(* ===== verification/RoundMove.v ===== *)
(** Assignments: the parser finds the operator and the byte list of the line
    the emitter wrote. *)

From S2P Require Import Prelude Text Lexer LexerSpec Ast Emit Parser Pieces Literals Reads RoundBasic RoundText.

(** * Lines and token offsets *)

Definition no_nl (s : list byte) : bool := forallb (fun b => negb (u8 b =? 10)) s.

Lemma advance_no_nl s lc : no_nl s = true -> (advance lc s).1 = lc.1.
Proof.
  revert lc. induction s as [|b s IH]; [done|]. intros lc [Hb Hs]%andb_prop. cbn. rewrite IH by done.
  unfold step_pos. apply negb_true_iff in Hb. rewrite Hb. by destruct (is_cont (u8 b)).
Qed.

Lemma no_nl_app s t : no_nl (s ++ t) = no_nl s && no_nl t.
Proof. apply List.forallb_app. Qed.

(** The tokens of some pieces end inside them. *)
Lemma place_bound pre ps n lc i t : (i < ntk pre)%nat -> place n lc (pre ++ ps) !! i = Some t ->
  (tstart t <= tend t <= n + length (render pre))%nat.
Proof.
  revert n lc i. induction pre as [|[w|w k] pre IH]; intros n lc i Hi; cbn [ntk app place] in *; [lia| |].
  - intros E. apply IH in E; [|done]. rewrite render_cons, length_app. cbn [piece_text]. lia.
  - rewrite render_cons, length_app. cbn [piece_text]. destruct i as [|i]; cbn [lookup list_lookup].
    + intros [= <-]. cbn. lia.
    + intros E. apply IH in E; [|lia]. lia.
Qed.

(** * The scan of the line *)

Definition byte_block (ks : list TokenKind) : bool :=
  match ks with
  | LBracket :: RBracket :: _ => true
  | LBracket :: l => byte_list_rest l
  | _ => false
  end.

Lemma is_byte_list_block_kinds T i : is_byte_list_block T i = byte_block (drop i (map kind T)).
Proof. unfold is_byte_list_block, byte_block. by rewrite skipn_map. Qed.

(** What the scan knows: depth, last [=], last byte list. *)
Definition seen : Type := Z * option nat * option nat.

(** The scan over tokens of one line, by their kinds. *)
Fixpoint over (T : list Token) (ks : list TokenKind) (probe : nat) (s : seen) : option seen :=
  let '(d, e, l) := s in
  match ks with
  | [] => Some s
  | LBracket :: ks => over T ks (S probe) (d + 1, e, if (d =? 0) && is_byte_list_block T probe then Some probe else l)
  | LParen :: ks => over T ks (S probe) (d + 1, e, l)
  | (RParen | RBracket) :: ks => over T ks (S probe) (d - 1, e, l)
  | Eq :: ks => over T ks (S probe) (d, if d =? 0 then Some probe else e, l)
  | (Eof | Comment _ | RBrace) :: _ => None
  | _ :: ks => over T ks (S probe) s
  end.

Lemma scan_over T L ps post : forall n lc probe d e l d' e' l', no_nl (render ps) = true -> lc.1 = L ->
  over T (tkinds ps) probe (d, e, l) = Some (d', e', l') ->
  scan_move T L (place n lc (ps ++ post)) probe d e l =
  scan_move T L (place (n + length (render ps)) (advance lc (render ps)) post) (probe + ntk ps) d' e' l'.
Proof.
  induction ps as [|[w|w k] ps IH]; intros n lc probe d e l d' e' l' Hn HL H.
  - cbn in H. simplify_eq. cbn. by rewrite !Nat.add_0_r.
  - rewrite render_cons, no_nl_app in Hn. apply andb_prop in Hn as [Hw Hn]. cbn [tkinds app place ntk] in *.
    rewrite (IH (n + length w)%nat (advance lc w) probe d e l d' e' l'); [|done|by rewrite advance_no_nl|done].
    rewrite render_cons, length_app, advance_app. cbn [piece_text]. f_equal. f_equal. lia.
  - rewrite render_cons, no_nl_app in Hn. apply andb_prop in Hn as [Hw Hn]. cbn [tkinds app place ntk scan_move line kind] in *.
    rewrite HL, Nat.eqb_refl. cbn [negb].
    assert (forall s', over T (tkinds ps) (S probe) s' = Some (d', e', l') ->
      scan_move T L (place (n + length w) (advance lc w) (ps ++ post)) (S probe) s'.1.1 s'.1.2 s'.2 =
      scan_move T L (place (n + length (render (Tk w k :: ps))) (advance lc (render (Tk w k :: ps))) post) (probe + S (ntk ps)) d' e' l') as Hs.
    { intros [[d1 e1] l1] H1. cbn [fst snd].
      rewrite (IH (n + length w)%nat (advance lc w) (S probe) d1 e1 l1 d' e' l'); [|done|by rewrite advance_no_nl|done].
      rewrite render_cons, length_app, advance_app. cbn [piece_text]. f_equal; [f_equal; lia|lia]. }
    destruct k; cbn [over] in H; try done; exact (Hs _ H).
Qed.

(** The scan ends at the next line. *)
Lemma scan_next T L n lc post probe d e l : (forall t ts, place n lc post = t :: ts -> line t <> L) ->
  scan_move T L (place n lc post) probe d e l = (e, l).
Proof.
  intros H. destruct (place n lc post) as [|t ts] eqn:E; [done|]. cbn [scan_move].
  specialize (H t ts eq_refl). by replace (line t =? L)%nat with false by (symmetry; by apply Nat.eqb_neq).
Qed.

(** * Operands *)

(** The depth behind some tokens, if the scan gets past them. *)
Fixpoint depth_over (d : Z) (ks : list TokenKind) : option Z :=
  match ks with
  | [] => Some d
  | (LBracket | LParen) :: ks => depth_over (d + 1) ks
  | (RParen | RBracket) :: ks => if 0 <? d then depth_over (d - 1) ks else None
  | (Eof | Comment _ | RBrace) :: _ => None
  | _ :: ks => depth_over d ks
  end.

(** No [=] outside brackets. *)
Fixpoint no_eq (d : Z) (ks : list TokenKind) : bool :=
  match ks with
  | [] => true
  | (LBracket | LParen) :: ks => no_eq (d + 1) ks
  | (RParen | RBracket) :: ks => no_eq (d - 1) ks
  | Eq :: ks => negb (d =? 0) && no_eq d ks
  | _ :: ks => no_eq d ks
  end.

(** No byte list outside brackets. *)
Fixpoint no_block (d : Z) (ks : list TokenKind) : bool :=
  match ks with
  | [] => true
  | LBracket :: ks' => negb ((d =? 0) && byte_block ks) && no_block (d + 1) ks'
  | LParen :: ks => no_block (d + 1) ks
  | (RParen | RBracket) :: ks => no_block (d - 1) ks
  | _ :: ks => no_block d ks
  end.

(** An index the scan recorded lies among the tokens scanned. *)
Definition below (n : nat) (o : option nat) : Prop := forall i, o = Some i -> (i < n)%nat.

Lemma over_depth T ks : forall probe d e l d', depth_over d ks = Some d' -> below probe e -> below probe l ->
  exists e' l', over T ks probe (d, e, l) = Some (d', e', l') /\ below (probe + length ks) e' /\ below (probe + length ks) l'.
Proof.
  induction ks as [|k ks IH]; intros probe d e l d' H He Hl.
  - cbn in *. simplify_eq. exists e, l. rewrite Nat.add_0_r. done.
  - assert (below (S probe) e /\ below (S probe) l) as [He' Hl'] by (split; intros i E; [specialize (He i E)|specialize (Hl i E)]; lia).
    assert (below (S probe) (Some probe)) as Hp by (intros i [= <-]; lia).
    assert (forall d1 e1 l1, depth_over d1 ks = Some d' -> below (S probe) e1 -> below (S probe) l1 ->
      exists e' l', over T ks (S probe) (d1, e1, l1) = Some (d', e', l') /\ below (probe + length (k :: ks)) e' /\ below (probe + length (k :: ks)) l') as Hs.
    { intros d1 e1 l1 H1 H2 H3. destruct (IH (S probe) d1 e1 l1 d' H1 H2 H3) as (e' & l' & E & Be & Bl). exists e', l'.
      cbn [length]. replace (probe + S (length ks))%nat with (S probe + length ks)%nat by lia. done. }
    destruct k; cbn [depth_over over] in *; try done; try (destruct (0 <? d); [|done]); apply Hs; try done; case_match; done.
Qed.

(** A bracket that is closed later: the rest has a closing one. *)
Definition is_closer (k : TokenKind) : bool := match k with RParen | RBracket => true | _ => false end.

Lemma depth_closer ks : forall d d', depth_over d ks = Some d' -> d' < d -> existsb is_closer ks = true.
Proof.
  induction ks as [|k ks IH]; intros d d' H Hd; cbn in *; [simplify_eq; lia|].
  destruct k; try done; cbn [is_closer orb]; by eapply IH; [exact H|lia].
Qed.

Lemma byte_list_rest_more l r : existsb is_closer l = true -> byte_list_rest (l ++ r) = byte_list_rest l.
Proof.
  revert l. fix IH 1. intros [|k [|k' l]] H; [done| |].
  - destruct k; done.
  - destruct k; try done. destruct k'; try done. cbn [app byte_list_rest]. apply IH. exact H.
Qed.

Lemma byte_block_more ks r d d' : depth_over d ks = Some d' -> d' < d -> byte_block (LBracket :: ks ++ r) = byte_block (LBracket :: ks).
Proof.
  intros H Hd. pose proof (depth_closer ks d d' H Hd) as Hc. destruct ks as [|k ks]; [done|].
  assert (byte_list_rest ((k :: ks) ++ r) = byte_list_rest (k :: ks)) as E by by apply byte_list_rest_more.
  cbn [app] in *. by destruct k.
Qed.

Lemma depth_nonneg ks : forall d d', depth_over d ks = Some d' -> 0 <= d -> 0 <= d'.
Proof.
  induction ks as [|k ks IH]; intros d d' H Hd; cbn in *; [by simplify_eq|].
  destruct k; try done; try (destruct (Z.ltb_spec 0 d); [|done]); by eapply IH; [exact H|lia].
Qed.

(** Over an operand behind the [=]. *)
Lemma over_src T ks r : forall probe d e l, drop probe (map kind T) = ks ++ r ->
  depth_over d ks = Some 0 -> 0 <= d -> no_eq d ks = true ->
  exists l', over T ks probe (d, e, l) = Some (0, e, l') /\ (no_block d ks = true -> l' = l).
Proof.
  induction ks as [|k ks IH]; intros probe d e l HT H Hd He; [cbn in *; simplify_eq; by exists l|].
  assert (drop (S probe) (map kind T) = ks ++ r) as HT'.
  { change (S probe) with (1 + probe)%nat. rewrite Nat.add_comm, <- drop_drop, HT. done. }
  assert (is_byte_list_block T probe = byte_block (k :: ks ++ r)) as Eb by (by rewrite is_byte_list_block_kinds, HT).
  destruct k; cbn [depth_over over no_eq no_block] in *; try done;
    try (destruct (Z.ltb_spec 0 d); [|done]); try (apply IH; [done|done|lia|done]).
  - destruct (IH (S probe) (d + 1) e (if (d =? 0) && is_byte_list_block T probe then Some probe else l)) as (l' & E & Hl'); [done|done|lia|done|].
    exists l'. split; [done|]. intros [Hb Hn]%andb_prop. rewrite (Hl' Hn), Eb.
    rewrite (byte_block_more ks r (d + 1) 0 H) by lia. apply negb_true_iff in Hb. by rewrite Hb.
  - apply andb_prop in He as [Hz He]. apply negb_true_iff in Hz. rewrite Hz. by apply IH.
Qed.

Lemma depths_app T ks ls probe s : over T (ks ++ ls) probe s =
  match over T ks probe s with Some s' => over T ls (probe + length ks) s' | None => None end.
Proof.
  revert probe s. induction ks as [|k ks IH]; intros probe [[d e] l]; [cbn; by rewrite Nat.add_0_r|].
  cbn [app length]. rewrite <- Nat.add_succ_comm. destruct k; cbn [over]; try done; apply IH.
Qed.

(** Over the list of bytes that ends the line. *)
Lemma over_ints T bytes : forall probe e l, over T (tkinds (commas (map (fun b => [byteT b]) bytes))) probe (1, e, l) = Some (1, e, l).
Proof.
  induction bytes as [|b bytes IH]; intros probe e l; [done|]. destruct bytes as [|b' bytes]; [done|]. exact (IH (S (S probe)) e l).
Qed.

Lemma block_bytes bytes r : byte_block (tkinds (bytesP bytes) ++ r) = true.
Proof.
  unfold bytesP. expand_C. cbn [tkinds]. rewrite tkinds_app. destruct bytes as [|b bytes]; [done|]. cbn [app byte_block].
  assert (byte_list_rest (tkinds (commas (map (fun b => [byteT b]) (b :: bytes))) ++ RBracket :: r) = true) as E.
  { revert b. induction bytes as [|b' bytes IH]; intros b; [done|]. exact (IH b'). }
  rewrite <- (assoc_L (++)). destruct bytes; exact E.
Qed.

Lemma over_bytes T bytes r probe e l : drop probe (map kind T) = tkinds (bytesP bytes) ++ r ->
  over T (tkinds (bytesP bytes)) probe (0, e, l) = Some (0, e, Some probe).
Proof.
  intros HT. assert (is_byte_list_block T probe = true) as Hb by (rewrite is_byte_list_block_kinds, HT; apply block_bytes).
  unfold bytesP. expand_C. cbn [tkinds app over]. rewrite Hb, tkinds_app, depths_app, over_ints. done.
Qed.

(** * Bumping along the line *)

Lemma bump_to_pieces b ps w0 : forall n pre post, (ntk ps < n)%nat -> w0 <> [] ->
  (exists w k qs, post = Tk w k :: qs) ->
  bump_to (length (render (pre ++ ps ++ [Sp w0]))) n (st (pre ++ ps ++ Sp w0 :: post) b pre) =
  Ok (tt, st (pre ++ ps ++ Sp w0 :: post) b (pre ++ ps ++ [Sp w0])).
Proof.
  induction ps as [|[v|v k] ps IH]; intros n pre post Hn Hw Hp; (destruct n as [|n]; [lia|]).
  - destruct Hp as (w & k & qs & ->). cbn [app bump_to]. rewrite <- (sp_state _ b pre w0).
    replace (pre ++ Sp w0 :: Tk w k :: qs) with ((pre ++ [Sp w0]) ++ Tk w k :: qs) by (by rewrite <- (assoc_L (++))).
    erewrite bind_ok by apply peek_st. rewrite tstart_tok_at, Nat.ltb_irrefl. done.
  - cbn [ntk app] in *. specialize (IH (S n) (pre ++ [Sp v]) post ltac:(lia) Hw Hp). rewrite <- !(assoc_L (++)) in IH. cbn [app] in IH.
    by rewrite sp_state in IH.
  - cbn [ntk app bump_to] in *. erewrite bind_ok by apply peek_st. rewrite tstart_tok_at.
    replace (_ <? _)%nat with true.
    2: { symmetry. apply Nat.ltb_lt. rewrite render_app, length_app, render_cons, length_app, render_app, length_app, render_sp. destruct w0; [done|cbn; lia]. }
    erewrite bind_ok by apply bump_st. specialize (IH n (pre ++ [Tk v k]) post ltac:(lia) Hw Hp). rewrite <- !(assoc_L (++)) in IH. exact IH.
Qed.

(** Kinds that end a line early. *)
Definition line_stop (k : TokenKind) : bool := match k with Eof | Comment _ | RBrace => true | _ => false end.

Lemma depth_stops ks : forall d d', depth_over d ks = Some d' -> existsb line_stop ks = false.
Proof.
  induction ks as [|k ks IH]; intros d d' H; [done|]. cbn in *. destruct k; try done; try (destruct (0 <? d); [|done]); by eapply IH.
Qed.

Lemma advance_mono s lc : (lc.1 <= (advance lc s).1)%nat.
Proof.
  revert lc. induction s as [|b s IH]; [done|]. intros lc. cbn. etransitivity; [|apply IH]. unfold step_pos. repeat case_match; cbn; lia.
Qed.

Task instructions: In the entries above, which lines hold the string "RParen"? Report all of them.

Exercise result:
  | (RParen | RBracket) :: ks => over T ks (S probe) (d - 1, e, l)
  | (RParen | RBracket) :: ks => if 0 <? d then depth_over (d - 1) ks else None
  | (RParen | RBracket) :: ks => no_eq (d - 1) ks
  | (RParen | RBracket) :: ks => no_block (d - 1) ks
Definition is_closer (k : TokenKind) : bool := match k with RParen | RBracket => true | _ => false end.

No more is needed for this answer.